斎藤昇は表情を引き締め、手を合わせて膝の上に置き、真面目な様子で橋本奈奈を見つめた。「自分の家で本を読むのに、何か変なことでもあるのか?」
「いいえ、全然!」橋本奈奈は兵士のように直立不動の姿勢を取り、何度も首を振った。彼女は斎藤家の人間ではないのに斎藤家の物置に入れるのだから、斎藤お兄さんならなおさらだ。

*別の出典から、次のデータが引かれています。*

(** * Kedro dataset adapters: [hdf5.H5pyDataSet] and [plotly.PlotlyDataSet]

    A shallow embedding of
    - [src/kedro/extras/datasets/hdf5/h5py_dataset.py] and
    - [src/kedro/extras/datasets/plotly/plotly_dataset.py]
    together with the properties the specification states about them.

    Both adapters are glue between the host framework and third-party
    libraries (h5py, plotly.express, fsspec).  The libraries are interfaces
    here (type classes); the adapters are written over them, statement by
    statement, in two small monads: [result] for code that may raise, and
    [prog] for code that also talks to the outside world (path resolver,
    filesystem, lock).  *)

From stdpp Require Import base option list strings gmap fin_maps.
From Stdlib Require Import Strings.Byte Strings.Ascii.

#[local] Set Warnings "-register-all".
#[local] Open Scope string_scope.

(* ===================================================================== *)
(** * Python values, keyword arguments, exceptions                        *)
(* ===================================================================== *)

(** The values that flow through the configuration dictionaries
    ([load_args], [save_args], [fs_args], [credentials], [plotly_args]). *)
Inductive pyval : Type :=
| PNone
| PBool (b : bool)
| PInt (z : Z)
| PStr (s : string)
| PTuple (l : list pyval)
| PDict (d : gmap string pyval).

(** A Python [Dict[str, Any]] and a [**kwargs] bundle. *)
Abbreviation kwargs := (gmap string pyval).
(** The unit of exchange with the filesystem. *)
Abbreviation RawBytes := (list byte).

#[global] Instance byte_eq_dec : EqDecision byte := Byte.byte_eq_dec.

Inductive exn_class : Type :=
| AttributeError
| TypeError
| ValueError
| OSError
| DataSetError
| VersionNotFoundError.

#[global] Instance exn_class_eq_dec : EqDecision exn_class.
Proof. solve_decision. Defined.

Record exn : Type := Exn { exn_cls : exn_class; exn_msg : string }.

(** [class VersionNotFoundError(DataSetError)]: the only subclass relation
    among the exception classes used here. *)
Definition issubclass (c parent : exn_class) : bool :=
  match c, parent with
  | VersionNotFoundError, DataSetError => true
  | _, _ => bool_decide (c = parent)
  end.

Definition isinstance (e : exn) (c : exn_class) : bool := issubclass (exn_cls e) c.

(** ** Code that may raise *)

Inductive result (A : Type) : Type :=
| Ok (a : A)
| Err (e : exn).
Arguments Ok {A} a.
Arguments Err {A} e.

#[global] Instance result_ret : MRet result := @Ok.
#[global] Instance result_bind : MBind result :=
  λ A B f m, match m with Ok a => f a | Err e => Err e end.
#[global] Instance result_fmap : FMap result :=
  λ A B f m, match m with Ok a => Ok (f a) | Err e => Err e end.

(** ** Dictionary operations, as Python has them *)

(** [d.pop(key, default)]: the value and the dictionary without the key. *)
Definition dict_pop (key : string) (dflt : pyval) (d : kwargs) : pyval * kwargs :=
  (default dflt (d !! key), delete key d).

(** [d.setdefault(key, value)] on the dictionary itself. *)
Definition dict_setdefault (key : string) (v : pyval) (d : kwargs) : kwargs :=
  match d !! key with
  | Some _ => d
  | None => <[key := v]> d
  end.

(** [d.update(other)]: the keys of [other] win. *)
Definition dict_update (d other : kwargs) : kwargs := other ∪ d.

(** [v.setdefault(key, value)] on an arbitrary value: only a dict has the
    method. *)
Definition py_setdefault (key : string) (v : pyval) (target : pyval) : result kwargs :=
  match target with
  | PDict d => Ok (dict_setdefault key v d)
  | _ => Err (Exn AttributeError "object has no attribute 'setdefault'")
  end.

(** [**v] in a call: [v] must be a mapping. *)
Definition unpack_kwargs (v : pyval) : result kwargs :=
  match v with
  | PDict d => Ok d
  | _ => Err (Exn TypeError "argument after ** must be a mapping")
  end.

(** A call [f( **a, **b )]: a key given twice is a [TypeError]. *)
Definition merge_kwargs (a b : kwargs) : result kwargs :=
  if decide (a ##ₘ b) then Ok (a ∪ b)
  else Err (Exn TypeError "got multiple values for keyword argument").

(** [kedro.io.core.Version], a named tuple [(load, save)]. *)
Record Version : Type := mkVersion { load : option string; save : option string }.

Definition py_of_optstr (o : option string) : pyval :=
  match o with Some s => PStr s | None => PNone end.

Definition py_of_version (v : option Version) : pyval :=
  match v with
  | Some v => PTuple [py_of_optstr (load v); py_of_optstr (save v)]
  | None => PNone
  end.

(* ===================================================================== *)
(** * Code that talks to the outside world                                *)
(* ===================================================================== *)

(** A filesystem object: [fsspec.filesystem(protocol, **storage_options)]. *)
Record filesystem : Type :=
  mkFs { fs_protocol : string; fs_storage_options : kwargs }.

(** An open byte stream of a filesystem. *)
Definition stream : Type := nat.

Inductive lock : Type :=
| ClassLock (cls attr : string)
| InstanceLock (cls attr : string) (instance : nat).

(** The two entry points into the h5py library made by [H5pyDataSet]. *)
Inductive h5call : Type := FromBinary | ToBinary.

(** What an adapter asks of its collaborators. *)
Inductive event : Type :=
| GetLoadPath (filepath : string) (version : option Version)
| GetSavePath (filepath : string) (version : option Version)
| FsOpen (fs : filesystem) (path : string) (open_args : kwargs)
| FsRead (f : stream)
| FsWrite (f : stream) (data : RawBytes)
| FsClose (f : stream)
| FsExists (fs : filesystem) (path : string)
| FsInvalidateCache (fs : filesystem) (path : string)
| LockAcquire (l : lock)
| LockRelease (l : lock)
| H5Library (c : h5call)
| PxInvoke (attr : pyval).

(** What the collaborator answers. *)
Definition resp (ev : event) : Type :=
  match ev with
  | GetLoadPath _ _ | GetSavePath _ _ => result string
  | FsOpen _ _ _ => result stream
  | FsRead _ => result RawBytes
  | FsWrite _ _ | FsClose _ | FsInvalidateCache _ _ => result unit
  | FsExists _ _ => result bool
  | LockAcquire _ | LockRelease _ | H5Library _ | PxInvoke _ => unit
  end.

Inductive prog (A : Type) : Type :=
| Ret (a : A)
| Raise (e : exn)
| Vis (ev : event) (k : resp ev → prog A).
Arguments Ret {A} a.
Arguments Raise {A} e.
Arguments Vis {A} ev k.

Fixpoint prog_bind_def {A B : Type} (f : A → prog B) (p : prog A) : prog B :=
  match p with
  | Ret a => f a
  | Raise e => Raise e
  | Vis ev k => Vis ev (λ r, prog_bind_def f (k r))
  end.

#[global] Instance prog_ret : MRet prog := @Ret.
#[global] Instance prog_bind : MBind prog := @prog_bind_def.

Definition of_result {A : Type} (r : result A) : prog A :=
  match r with Ok a => Ret a | Err e => Raise e end.

(** [try: body finally: cleanup], which is what leaving a [with] block
    does: the cleanup runs on both exits, and an exception of the cleanup
    replaces the outcome of the body. *)
Fixpoint finally_ {A : Type} (body : prog A) (cleanup : prog unit) : prog A :=
  match body with
  | Ret a => _ ← cleanup; Ret a
  | Raise e => _ ← cleanup; Raise e
  | Vis ev k => Vis ev (λ r, finally_ (k r) cleanup)
  end.

(** [try: body except cls: handler]. *)
Fixpoint try_except {A : Type} (body : prog A) (cls : exn_class) (handler : prog A) : prog A :=
  match body with
  | Ret a => Ret a
  | Raise e => if isinstance e cls then handler else Raise e
  | Vis ev k => Vis ev (λ r, try_except (k r) cls handler)
  end.

Definition get_load_path (filepath : string) (v : option Version) : prog string :=
  Vis (GetLoadPath filepath v) of_result.
Definition get_save_path (filepath : string) (v : option Version) : prog string :=
  Vis (GetSavePath filepath v) of_result.
Definition fs_open (fs : filesystem) (path : string) (open_args : kwargs) : prog stream :=
  Vis (FsOpen fs path open_args) of_result.
Definition fs_read (f : stream) : prog RawBytes := Vis (FsRead f) of_result.
Definition fs_write (f : stream) (data : RawBytes) : prog unit := Vis (FsWrite f data) of_result.
Definition fs_close (f : stream) : prog unit := Vis (FsClose f) of_result.
Definition fs_exists (fs : filesystem) (path : string) : prog bool :=
  Vis (FsExists fs path) of_result.
Definition fs_invalidate_cache (fs : filesystem) (path : string) : prog unit :=
  Vis (FsInvalidateCache fs path) of_result.

(** The call [fs.open(path, **open_args)]: [path] is the first parameter,
    so giving it again by keyword is a [TypeError] before the filesystem is
    asked.  (A [self] keyword clashes in the same way; it is left out
    here, and excluded by hypothesis in the statements that name it.) *)
Definition call_open (fs : filesystem) (path : string) (open_args : kwargs) : prog stream :=
  if decide (is_Some (open_args !! "path")) then
    Raise (Exn TypeError "open() got multiple values for argument 'path'")
  else fs_open fs path open_args.

(** [with fs.open(path, **open_args) as fs_file: body]. *)
Definition with_open {A : Type} (fs : filesystem) (path : string) (open_args : kwargs)
    (body : stream → prog A) : prog A :=
  fs_file ← call_open fs path open_args;
  finally_ (body fs_file) (fs_close fs_file).

(** [with l: body]. *)
Definition with_lock {A : Type} (l : lock) (body : prog A) : prog A :=
  Vis (LockAcquire l) (λ _, finally_ body (Vis (LockRelease l) Ret)).

(** A call into the h5py library: marked in the trace, then its outcome. *)
Definition h5py_call {A : Type} (c : h5call) (r : result A) : prog A :=
  Vis (H5Library c) (λ _, of_result r).

(** ** Running a program against its collaborators *)

(** The collaborators as one state machine: it answers every event. *)
Record handler (S : Type) : Type := Handler { respond : ∀ ev : event, S → resp ev * S }.
Arguments Handler {S} respond.
Arguments respond {S} h ev s.

(** The events in order, the outcome, and the collaborators' final state. *)
Fixpoint run {S A : Type} (h : handler S) (p : prog A) (s : S) : list event * result A * S :=
  match p with
  | Ret a => ([], Ok a, s)
  | Raise e => ([], Err e, s)
  | Vis ev k =>
      let '(r, s1) := respond h ev s in
      let '(t, o, s2) := run h (k r) s1 in
      (ev :: t, o, s2)
  end.

Definition trace_of {S A : Type} (x : list event * result A * S) : list event := x.1.1.
Definition outcome_of {S A : Type} (x : list event * result A * S) : result A := x.1.2.
Definition state_of {S A : Type} (x : list event * result A * S) : S := x.2.
(** * kalman-tracker: the tracked point and the per-frame association engine

    A shallow embedding of [tracked_point.py].

    - Python numbers are kept abstract: the class [Numeric] gives the
      operations the module uses ([+], [-], [*], [sqrt], [<], [<=],
      [np.inf], literals).  Two instances are given further down: IEEE
      binary64 floats (what numpy computes with) and extended integers
      (exact arithmetic).
    - [filterpy]'s [KalmanFilter.predict] and [KalmanFilter.update] are a
      library outside the module: they are the class [KalmanLib].  The
      class [KalmanRaises] is [update] together with the exceptions it
      raises, and [step_raising] is [step] over it.
    - A [TrackedPoint] is a mutable object.  Its methods are state
      transformers on the record of its attributes; the engine works on a
      store of objects, and the list [tracked_objects] holds references, so
      that [list.remove] finds a track by identity as Python does.
    - Exceptions are the [Raise] results of [result]. *)

From Stdlib Require Import ZArith List Bool Lia Permutation Floats.
From Equations Require Import Equations.
Import ListNotations.

Set Implicit Arguments.

(** ** Exceptions *)

Inductive exn : Type :=
| TypeError    (* subscripting [None] *)
| ValueError   (* [list.remove(x)]: x not in list; a vector of a wrong shape *)
| LinAlgError. (* the inverse of a singular matrix *)

Inductive result (A : Type) : Type :=
| Ok (a : A)
| Raise (e : exn).

Arguments Ok {A} a.
Arguments Raise {A} e.

Definition bind {A B : Type} (m : result A) (k : A -> result B) : result B :=
  match m with
  | Ok a => k a
  | Raise e => Raise e
  end.

Notation "'do' x <- m ;; k" := (bind m (fun x => k))
  (at level 10, x pattern, m at level 100, k at level 200).

(** ** Python lists *)

(** [l.remove(x)]: drops the first item equal to [x]; [None] stands for the
    [ValueError] of a missing item. *)
Fixpoint list_remove {A : Type} (eq_dec : forall a b : A, {a = b} + {a <> b})
    (x : A) (l : list A) : option (list A) :=
  match l with
  | [] => None
  | y :: l' =>
      if eq_dec x y then Some l'
      else match list_remove eq_dec x l' with
           | Some r => Some (y :: r)
           | None => None
           end
  end.

(** ** Numbers *)

Class Numeric (F : Type) : Type := {
  of_Z : Z -> F;                  (* the literals [0], [1000], [500.], ... *)
  fadd : F -> F -> F;
  fsub : F -> F -> F;
  fmul : F -> F -> F;
  fsqrt : F -> F;
  fltb : F -> F -> bool;          (* [a < b] *)
  fleb : F -> F -> bool;          (* [a <= b] *)
  finf : F;                       (* [np.inf] *)
  F_eq_dec : forall a b : F, {a = b} + {a <> b}
}.
(* ===== verification/KmallocInv.v ===== *)
(** * The heap invariant of [kern/vm/kmalloc.c]

    The abstract view of the allocator is the map [live] from the addresses
    of the blocks handed out to their sizes.  [heap_rep s live] says that the
    data structures of [s] represent it: every heap page is described by an
    [hpage] (its pageref, its address, its block size and its free blocks in
    the order of the chain), the lists of pagerefs, the bitmaps of pagerefs
    and the pages of the layer below agree with that description, and [live]
    has exactly the blocks that are not free and the whole-page blocks. *)

From S2P Require Import Prelude KPages Kmalloc.

(** ** Arithmetic of page addresses and block types *)

Definition page_aligned (p : Z) : Prop := p mod PAGE_SIZE = 0 /\ 0 <= p < 2 ^ 32.

Lemma pab_page p t : page_aligned p -> 0 <= t < PAGE_SIZE -> Z.land (p + t) PAGE_FRAME = p.
Proof.
  unfold page_aligned, PAGE_SIZE. intros [H1 H2] Ht. rewrite land_page_frame; unfold PAGE_SIZE;
  Z.to_euclidean_division_equations; lia.
Qed.

Lemma pab_type p t : page_aligned p -> 0 <= t < PAGE_SIZE -> Z.land (p + t) (Z.lnot PAGE_FRAME) = t.
Proof.
  unfold page_aligned, PAGE_SIZE. intros [H1 H2] Ht. rewrite land_page_offset; unfold PAGE_SIZE;
  Z.to_euclidean_division_equations; lia.
Qed.

Lemma mkpab p t : page_aligned p -> 0 <= t < PAGE_SIZE -> MKPAB p t = p + t.
Proof.
  intros Hp Ht. unfold MKPAB. pose proof (pab_page p 0 Hp ltac:(lia)) as E1.
  pose proof (pab_type 0 t ltac:(done) Ht) as E2. rewrite Z.add_0_r in E1. rewrite Z.add_0_l in E2.
  rewrite E1, E2. symmetry. apply Z.add_nocarry_lor.
  rewrite <- E1, <- E2. apply Z.bits_inj'. intros k Hk. rewrite !Z.land_spec, Z.lnot_spec, Z.bits_0 by done.
  by destruct (Z.testbit p k), (Z.testbit t k), (Z.testbit PAGE_FRAME k).
Qed.

(** The block size of a type. *)
Definition tsize (t : Z) : Z := default 0 (zlookup sizes t).

Lemma tsize_cases t : 0 <= t < NSIZES ->
  zlookup sizes t = Some (tsize t) /\ 16 <= tsize t <= 2048 /\ PAGE_SIZE mod tsize t = 0 /\
  tsize t mod 16 = 0 /\ 2 <= PAGE_SIZE / tsize t <= 256 /\ tsize t * (PAGE_SIZE / tsize t) = PAGE_SIZE.
Proof.
  unfold NSIZES. intros Ht.
  assert (t = 0 \/ t = 1 \/ t = 2 \/ t = 3 \/ t = 4 \/ t = 5 \/ t = 6 \/ t = 7) as Hc by lia.
  repeat destruct Hc as [-> | Hc]; subst; vm_compute; intuition congruence.
Qed.

(** ** Descriptions of heap pages *)

Record hpage := Hpage { hp_ref : Z; hp_page : Z; hp_type : Z; hp_free : list Z }.

Definition hp_size (h : hpage) : Z := tsize (hp_type h).

(** [a] is the address of a block of the page. *)
Definition hp_block (h : hpage) (a : Z) : Prop :=
  hp_page h <= a < hp_page h + PAGE_SIZE /\ (a - hp_page h) mod hp_size h = 0.

(** The list [l] is linked from [h] by the field [link]. *)
Fixpoint chain (link : pageref -> Z) (m : gmap Z pageref) (h : Z) (l : list Z) : Prop :=
  match l with
  | [] => h = 0
  | x :: l' => h = x /\ x <> 0 /\ exists r, m !! x = Some r /\ chain link m (link r) l'
  end.

(** The free blocks [l] are linked through their first words. *)
Fixpoint fchain (m : gmap Z Z) (l : list Z) : Prop :=
  match l with
  | [] => True
  | a :: l' => m !! a = Some (hd 0 l') /\ fchain m l'
  end.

でも、どこか少し変な感じがするのは気のせいだろうか?
一瞬頭が真っ白になった橋本奈奈は、斎藤昇の威圧感に圧倒され、頭が働かないどころか、反応も鈍くなってしまい、普段の機転の利く落ち着いた様子は微塵も見られなかった。
「問題ないなら、こっちに来て本を読もう」斎藤昇は自分の隣の椅子を少し引いて、橋本奈奈に座るよう促した。
斎藤昇の注目を浴びて、橋本奈奈はとても緊張していた。体が硬直しているだけでなく、歩く時も手足が同時に動く不自然な状態だった。
橋本奈奈が自分が憧れの人の前でまた恥ずかしい姿を見せてしまったことに気付いた時、顔はリンゴよりも赤くなっていた。
橋本奈奈はこっそりと斎藤昇を見やり、彼が既に本に注意を戻していることを確認すると、やっと安堵の息をつき、慌てて不自然な歩き方を直し、最速で着席した。これ以上恥をかかないようにするためだった。
しかし橋本奈奈が座ってしばらくすると、もっと気まずい事態が待ち受けていることに気付いた。
彼女と斎藤昇の椅子はかなり近く、今は冬で橋本奈奈は厚着をしているにもかかわらず、隣に座っている斎藤昇の太腿から漂ってくる熱を感じ取ることができ、それが自分に影響を与えていた。
橋本奈奈は斎藤昇を横目で見た。斎藤お兄さんは冷たそうに見えるのに、体温がこんなに高いなんて。将来彼の奥さんは冬でも湯たんぽの心配をする必要がないだろう。まさに天然の人体湯たんぽだ。
そう考えながらも、橋本奈奈の居心地の悪さは変わらなかった。
前世では、橋本奈奈は年増だったが、死ぬまで処女のままだった。男性との付き合い経験が少なく、ましてや男性とこんなに近い距離で過ごすことなどなかった。
初恋の田中勇でさえ、手を繋いだことがあるだけで、それも人目を気にして橋本奈奈が恥ずかしがって振り払ってしまったほどだった。